Having reviewed the ALJ's decision and considered the opinion as a whole, it is unclear whether the ALJ considered the supportability factor. While the ALJ did discuss some of Ndiang'Ui's records (Tr. 27), he never tied his discussion of those records to the persuasiveness of her opinions. And it is unclear whether the ALJ believed the contents of those records contradicted Ndiang'Ui's opinions. The regulations require the ALJ “to specifically address and explain both . . . supportability and consistency.” Vicente v. Comm'r of Soc. Sec., No. 6:22-CV-01057-LHP, 2023 WL 2864407, at *6 (M.D. Fla. Apr. 10, 2023) (emphasis added). There is no explanation offered here for supportability besides reference to unspecified medical records. That is not enough. See Pierson v. Comm'r of Soc. Sec., No. No. 6:19-cv-01515-RBD-DCI, 2020 WL 1957597, at *4 (M.D. Fla. Apr. 8, 2020) (“It is not the district court's role on review to scour the entirety of the record, with no guidance from the ALJ, in an attempt to divine what record evidence the ALJ believes creates unspecified inconsistencies with the particular opinions the ALJ has given partial weight.”).

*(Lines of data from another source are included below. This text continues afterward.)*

(* ===== verification/EthTrie.v ===== *)
(** * Building Merkle-Patricia tries ([internal/ethproof/triebuild.go])

    The root of a complete set of entries, and what it commits to.  The
    recursion of [encodeTrieSubtree] has the longest path as its fuel: every
    call goes at least one nibble deeper. *)
From S2P Require Import Prelude.
From S2P Require Import GoBytes.
From S2P Require Import Rlp.
From S2P Require Import EthProof.

Record TrieEntry : Type := mkTrieEntry { te_Key : bytes; te_Value : bytes }.
Record triePath : Type := mkTriePath { tp_path : list Z; tp_value : bytes }.

(** [out[i] = nib[2*i]<<4 | nib[2*i+1]] *)
Fixpoint pack (nib : list Z) : bytes :=
  match nib with
  | hi :: lo :: nib => Z.lor (wrap_u 8 (Z.shiftl hi 4)) lo :: pack nib
  | _ => []
  end.
Definition packHexPrefix (path : list Z) (isLeaf : bool) : bytes :=
  let flag := if isLeaf then 2 else 0 in
  let nib := if (length path mod 2 =? 1)%nat then wrap_u 8 (flag + 1) :: path else flag :: 0 :: path in
  pack nib.

(** [for end < len(nodes[0].path)]: how far the paths of [rest] follow [todo], the
    first path from [fin] on. *)
Fixpoint shared_end (rest : list triePath) (todo : list Z) (fin : nat) : nat :=
  match todo with
  | [] => fin
  | c :: todo =>
      if forallb (fun n => bool_decide (tp_path n !! fin = Some c)) rest then shared_end rest todo (S fin) else fin
  end.

(** [groups[i]] *)
Definition group (depth : nat) (i : Z) (nodes : list triePath) : list triePath :=
  filter (fun n => tp_path n !! depth = Some i) nodes.
(** [items[16]]: the value of the last node that ends here. *)
Definition ending (depth : nat) (nodes : list triePath) : option bytes :=
  last (map tp_value (filter (fun n => length (tp_path n) = depth) nodes)).

Definition path_le (a b : triePath) : Prop := bytes_ltb (tp_path b) (tp_path a) = false.
#[export] Instance path_le_dec : RelDecision path_le := fun a b => decide (bytes_ltb (tp_path b) (tp_path a) = false).

Section Build.
Context `{K : Keccak}.

Definition EmptyTrieRoot : bytes := Keccak256 [0x80].

Definition trieNodeRef (encoded : bytes) : bytes :=
  if (length encoded <? 32)%nat then encoded else EncodeRLPBytes (Keccak256 encoded).
(* ===== verification/EthReceipts.v ===== *)
(** * Receipts and blooms ([internal/ethproof/receipts.go], [bloom.go])

    The encoding of receipts, the root of a complete set of them, the gate that
    admits a set against an authenticated root, the provider's JSON, and the
    bloom filter used as a negative filter. *)
From S2P Require Import Prelude.
From S2P Require Import GoBytes.
From S2P Require Import Rlp.
From S2P Require Import EthProof.
From S2P Require Import EthTrie.
From Stdlib Require Import Ascii.
From Stdlib Require String.
Import String.StringSyntax.

Inductive receipt_err : Type := ErrReceiptMalformed | ErrReceiptsRootMismatch.

Record Log : Type := mkLog { lg_Address : bytes; lg_Topics : list bytes; lg_Data : bytes }.
Record Receipt : Type := mkReceipt {
  rc_TxIndex : Z; rc_Type : Z; rc_Status : Z; rc_PostState : bytes; rc_CumulativeGasUsed : Z; rc_Bloom : bytes; rc_Logs : list Log
}.

(** ** Encoding *)

Definition encode_log (l : Log) : bytes :=
  EncodeRLPList [EncodeRLPBytes (lg_Address l); EncodeRLPList (map EncodeRLPBytes (lg_Topics l)); EncodeRLPBytes (lg_Data l)].

Definition Receipt_Encode (r : Receipt) : outcome receipt_err bytes :=
  fail? 0xFF <? rc_Type r with ErrReceiptMalformed ;;
  fail? negb (length (rc_PostState r) =? 0)%nat && negb (length (rc_PostState r) =? 32)%nat with ErrReceiptMalformed ;;
  fail? (length (rc_PostState r) =? 0)%nat && (1 <? rc_Status r) with ErrReceiptMalformed ;;
  let logs := map encode_log (rc_Logs r) in
  let first := if (length (rc_PostState r) =? 32)%nat then EncodeRLPBytes (rc_PostState r) else EncodeRLPUint (rc_Status r) in
  let body := EncodeRLPList [first; EncodeRLPUint (rc_CumulativeGasUsed r); EncodeRLPBytes (rc_Bloom r); EncodeRLPList logs] in
  if rc_Type r =? 0 then Ok body else Ok (wrap_u 8 (rc_Type r) :: body).

Section Root.
Context `{K : Keccak}.

(** The loop of [ReceiptsRoot]; [seen] are the indexes so far. *)
Fixpoint receipt_entries (seen : gset Z) (receipts : list Receipt) : outcome receipt_err (list TrieEntry) :=
  match receipts with
  | [] => Ok []
  | r :: rest =>
      fail? bool_decide (rc_TxIndex r ∈ seen) with ErrReceiptMalformed ;;
      let? value := Receipt_Encode r in
      let? entries := receipt_entries ({[rc_TxIndex r]} ∪ seen) rest in
      Ok (mkTrieEntry (EncodeRLPUint (rc_TxIndex r)) value :: entries)
  end.
Definition ReceiptsRoot (receipts : list Receipt) : outcome receipt_err bytes :=
  let? entries := receipt_entries ∅ receipts in
  Ok (BuildMPT entries).

Definition AuthenticateReceipts (authenticated : bytes) (receipts : list Receipt) : outcome receipt_err (list Receipt) :=
  let? got := ReceiptsRoot receipts in
  fail? negb (length got =? 32)%nat || negb (bool_decide (got = authenticated)) with ErrReceiptsRootMismatch ;;
  Ok receipts.
End Root.

(** ** The provider's JSON

    [json.Unmarshal] is the caller's; these are the fields it fills. *)
Record rpcLog : Type := mkRpcLog { rl_Address : string; rl_Topics : list string; rl_Data : string }.
Record rpcReceipt : Type := mkRpcReceipt {
  rr_Type : string; rr_Status : string; rr_Root : string; rr_CumulativeGas : string; rr_LogsBloom : string;
  rr_TransactionIndex : string; rr_Logs : list rpcLog
}.

(** [strings.TrimPrefix(s, "0x")] *)
Definition trim_0x (s : string) : string :=
  match s with
  | String.String c0 (String.String c1 r) => if Ascii.eqb c0 "0" && Ascii.eqb c1 "x" then r else s
  | _ => s
  end.

(** [strconv.ParseUint(s, 16, 64)] *)
Fixpoint hex_scan (s : string) (acc : Z) : option Z :=
  match s with
  | String.EmptyString => Some acc
  | String.String c s =>
      match hex_value c with
      | Some d => if 2 ^ 64 <=? acc * 16 + d then None else hex_scan s (acc * 16 + d)
      | None => None
      end
  end.
Definition parse_hex_u64 (s : string) : option Z :=
  match s with String.EmptyString => None | _ => hex_scan s 0 end.

Definition hexQuantity (s : string) : outcome receipt_err Z :=
  fail? String.eqb s "" with ErrReceiptMalformed ;;
  of_option ErrReceiptMalformed (parse_hex_u64 (trim_0x s)).

(** [wantLen] of [None] is -1. *)
Definition hexData (s : string) (wantLen : option nat) : outcome receipt_err bytes :=
  let? b := of_option ErrReceiptMalformed (hex_decode (trim_0x s)) in
  match wantLen with
  | Some n => fail? negb (length b =? n)%nat with ErrReceiptMalformed ;; Ok b
  | None => Ok b
  end.

Fixpoint map_outcome {E A B : Type} (f : A -> outcome E B) (l : list A) : outcome E (list B) :=
  match l with
  | [] => Ok []
  | a :: l => let? b := f a in let? bs := map_outcome f l in Ok (b :: bs)
  end.

Definition decode_log (l : rpcLog) : outcome receipt_err Log :=
  let? addr := hexData (rl_Address l) (Some 20%nat) in
  let? topics := map_outcome (fun tp => hexData tp (Some 32%nat)) (rl_Topics l) in
  let? data := hexData (rl_Data l) None in
  Ok (mkLog addr topics data).

Definition decode_receipt (r : rpcReceipt) : outcome receipt_err Receipt :=
  let? txIndex := hexQuantity (rr_TransactionIndex r) in
  let? type := (if String.eqb (rr_Type r) "" then Ok 0 else hexQuantity (rr_Type r)) in
  let? gas := hexQuantity (rr_CumulativeGas r) in
  let? (post, status) :=
    (if negb (String.eqb (rr_Root r) "") then let? p := hexData (rr_Root r) (Some 32%nat) in Ok (p, 0)
     else let? s := hexQuantity (rr_Status r) in Ok ([], s)) in
  let? bloom := hexData (rr_LogsBloom r) (Some 256%nat) in
  let? logs := map_outcome decode_log (rr_Logs r) in
  Ok (mkReceipt txIndex type status post gas bloom logs).

(** [parsed] is what [json.Unmarshal] made of the bytes. *)
Definition DecodeRPCReceipts (parsed : option (list rpcReceipt)) : outcome receipt_err (list Receipt) :=
  let? rs := of_option ErrReceiptMalformed parsed in
  map_outcome decode_receipt rs.

(** ** The bloom *)

Section Bloom.
Context `{K : Keccak}.

Definition bloom_position (h : bytes) (i : nat) : Z :=
  Z.land (Z.lor (Z.shiftl (nth (2 * i) h 0) 8) (nth (2 * i + 1) h 0)) 0x7FF.
Definition bloomPositions (item : bytes) : list Z :=
  let h := Keccak256 item in [bloom_position h 0; bloom_position h 1; bloom_position h 2].

(** [bloom[255-bit/8]] and [1<<(bit%8)]. *)
Definition bloom_byte (bit : Z) : nat := Z.to_nat (255 - bit / 8).
Definition bloom_mask (bit : Z) : Z := Z.shiftl 1 (bit mod 8).

Definition MayContain (bloom item : bytes) : bool :=
  forallb (fun bit => negb (Z.land (nth (bloom_byte bit) bloom 0) (bloom_mask bit) =? 0)) (bloomPositions item).

Definition set_bit (bloom : bytes) (bit : Z) : bytes :=
  <[bloom_byte bit := Z.lor (nth (bloom_byte bit) bloom 0) (bloom_mask bit)]> bloom.
Definition AddToBloom (bloom item : bytes) : bytes := foldl set_bit bloom (bloomPositions item).

Definition add_log (bloom : bytes) (l : Log) : bytes := foldl AddToBloom (AddToBloom bloom (lg_Address l)) (lg_Topics l).
Definition BloomFromLogs (logs : list Log) : bytes := foldl add_log (zeros 256) logs.

Definition BloomBitsSet (bloom : bytes) : Z :=
  zsum (map (fun b => zsum (map (fun i => Z.land (Z.shiftr b i) 1) (seqZ 0 8))) bloom).
End Bloom.

(** ** Sizes and types *)

Definition u64_ok (z : Z) : Prop := u_range 64 z.
Record log_ok (l : Log) : Prop := {
  lo_address : array_ok 20 (lg_Address l);
  lo_topics : Forall (array_ok 32) (lg_Topics l);
  lo_data : bytes_ok (lg_Data l)
}.
(** A receipt as Go holds it: the widths of its fields, and logs that fit in memory. *)
Record receipt_ok (r : Receipt) : Prop := {
  ro_index : u64_ok (rc_TxIndex r);
  ro_type : u64_ok (rc_Type r);
  ro_status : u64_ok (rc_Status r);
  ro_post : bytes_ok (rc_PostState r);
  ro_gas : u64_ok (rc_CumulativeGasUsed r);
  ro_bloom : array_ok 256 (rc_Bloom r);
  ro_logs : Forall log_ok (rc_Logs r);
  ro_size : zsum (map (fun l => blen (encode_log l)) (rc_Logs r)) < 2 ^ 49
}.

(** ** Receipts as items *)

Definition log_item (l : Log) : rlpItem := RlpList [RlpBytes (lg_Address l); RlpList (map RlpBytes (lg_Topics l)); RlpBytes (lg_Data l)].
Definition status_bytes (r : Receipt) : bytes :=
  if (length (rc_PostState r) =? 32)%nat then rc_PostState r else uint_bytes (rc_Status r).
Definition receipt_item (r : Receipt) : rlpItem :=
  RlpList [RlpBytes (status_bytes r); RlpBytes (uint_bytes (rc_CumulativeGasUsed r)); RlpBytes (rc_Bloom r); RlpList (map log_item (rc_Logs r))].

Lemma encode_log_item (l : Log) : encode_log l = encode_item (log_item l).
Proof. unfold encode_log, log_item. cbn [encode_item map]. by rewrite map_map. Qed.

(** What [Encode] accepts. *)
Record encodable (r : Receipt) : Prop := {
  en_type : rc_Type r <= 0xFF;
  en_post : length (rc_PostState r) = 0%nat \/ length (rc_PostState r) = 32%nat;
  en_status : rc_PostState r = [] -> rc_Status r <= 1
}.
Lemma toy_header_ok (parent : bytes) (number time : Z) (receipts bloom : bytes) :
  array_ok 32 parent -> array_ok 32 receipts -> array_ok 256 bloom -> 0 <= number < 2 ^ 64 -> u_range 64 time ->
  header_ok (toy_header parent number time receipts bloom).
Proof.
  intros HP HR HB HN HT.
  assert (forall n, 0 <= n < 2 ^ 64 -> big_ok (Some n)) as Hbig.
  { intros n Hn. unfold big_ok, rlp_big_bytes. destruct (n <=? 0); [done|]. unfold blen, big_bytes. rewrite length_be_encode.
    pose proof (byte_len_le n 8). change (256 ^ Z.of_nat 8) with (2 ^ 64) in *. lia. }
  split; cbn [eh_ParentHash eh_UncleHash eh_Coinbase eh_StateRoot eh_TxRoot eh_ReceiptRoot eh_Bloom eh_MixDigest eh_Nonce eh_WithdrawalsRoot
    eh_ParentBeaconBlockRoot eh_RequestsHash eh_Difficulty eh_Number eh_BaseFee eh_GasLimit eh_GasUsed eh_Time eh_BlobGasUsed eh_ExcessBlobGas eh_Extra default toy_header];
    repeat apply Forall_cons_2; try apply Forall_nil_2; cbn [fst snd opt_ok]; try apply zeros_ok; try done; try (apply Hbig; lia); try (unfold u_range; lia).
  split; [repeat apply Forall_cons_2; try apply Forall_nil_2; unfold byte_ok; lia|done].
Qed.
Lemma toy_header_authentic : AuthenticateHeader toy_header_1 ForkPrague toy_header_hash = Ok toy_header_hash.
Proof. vm_compute. reflexivity. Qed.
(** The header with a negative difficulty is vouched for by the same hash: [hexBig] reads
    the sign, and [EncodeRLPBig] writes a negative number as zero. *)
Definition toy_negative_header : ExecutionHeader :=
  mkExecutionHeader (zeros 32) (zeros 32) (zeros 20) (zeros 32) (zeros 32) (zeros 32) (zeros 256) (Some (-5)) (Some 1) 30000000 21000 mainnetPragueTime [1; 2]
    (zeros 32) (zeros 8) (Some 7) (Some (zeros 32)) (Some 0) (Some 0) (Some (zeros 32)) (Some (zeros 32)).
Example negative_quantity_authentic : AuthenticateHeader toy_negative_header ForkPrague toy_header_hash = Ok toy_header_hash.
Proof. vm_compute. reflexivity. Qed.
Lemma header_hash_binds_witness :
  (toy_header_hash = toy_header_hash /\ ForkPrague = ForkPrague /\ header_agree ForkPrague toy_header_1 toy_header_1) \/
  keccak_collide (header_bytes toy_header_1 ForkPrague) (header_bytes toy_header_1 ForkPrague).
Proof.
  refine (header_hash_binds toy_header_1 toy_header_1 ForkPrague ForkPrague toy_header_hash toy_header_hash toy_header_hash
    toy_header_authentic toy_header_authentic _ _); apply toy_header_ok; try apply zeros_ok; (lia || (unfold u_range, mainnetPragueTime; lia)).
Defined.
(* ===== verification/EthSsz.v ===== *)
(** * SSZ merkleisation ([internal/ethproof/ssz.go], the containers of [execution.go])

    The layered merkleisation with its zero padding against the recursive
    definition of the tree, the branches of generalized indexes, and the roots
    of the containers a light client authenticates.  A root binds what is under
    it: two values with one root are equal, or two named nodes of their trees
    are a collision of SHA-256. *)
From S2P Require Import Prelude.
From S2P Require Import GoBytes.
From Stdlib Require Ascii.
From Stdlib Require String.
Import String.StringSyntax.

Inductive ssz_err : Type :=
| ErrTooManyChunks | ErrLimitNotPower | ErrByteListTooLong | ErrSpecUnsupported | ErrBranchInvalid | ErrBranchLength.

Definition BytesPerChunk : nat := 32.

(** [for p < n { p <<= 1 }], up to [2 ^ 62], beyond any length. *)
Fixpoint power_from (fuel : nat) (p n : Z) : Z :=
  match fuel with
  | O => p
  | S fuel => if p <? n then power_from fuel (Z.shiftl p 1) n else p
  end.
Definition nextPowerOfTwo (n : Z) : Z := if n <=? 1 then 1 else power_from 62 1 n.

(** [for i := index; i > 1; i >>= 1 { depth++ }] *)
Fixpoint depth_from (fuel : nat) (i depth : Z) : Z :=
  match fuel with
  | O => depth
  | S fuel => if 1 <? i then depth_from fuel (Z.shiftr i 1) (depth + 1) else depth
  end.
Definition GeneralizedIndexDepth (index : Z) : Z := depth_from 64 index 0.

“For the Court to attempt to guess what particular records support the ALJ's decision with respect to [Nurse Ndiang'Ui's opinions] would require the Court to reweigh the evidence-which it may not do.” McDaniel v. Comm'r of Soc. Sec., No. 6:21-CV-125-LHP, 2022 WL 11348279, at *6 (M.D. Fla. July 5, 2022). “Because the ALJ failed to adequately address the supportability factor in evaluating the opinion of [Nurse Ndiang'Ui], the Court finds that the ALJ's decision is not supported by substantial evidence, and will remand this case for further administrative proceedings.” Id.; see also Pierson, 2020 WL 1957597, at *6 (“[T]he new regulations require an explanation, even if the ALJ (and the Commissioner) believe an explanation is superfluous.”).
Collins raises several other arguments that the Court need not (and will not) address now. Since this case is going back to the Commissioner, such issues will likely be reconsidered and the record could change. See Bekiempis v. Colvin, No. 8:16-cv-192-T-27TGW, 2017 WL 459198, at *5 (M.D. Fla. Jan. 17, 2017); Jackson v. Bowen, 801 F.2d 1291, 1294 n.2 (11th Cir. 1986). The ALJ should consider Collins' other arguments to prevent piecemeal litigation.
Accordingly, it is now ORDERED:
1. The decision of the Commissioner is REVERSED and REMANDED for the Commissioner to address the issue outlined above and take any other action deemed necessary.
2. The Clerk is directed to enter judgment for Collins and against the Commissioner and close the file.
3. To the extent Collins seeks relief beyond that ordered above, her request is denied.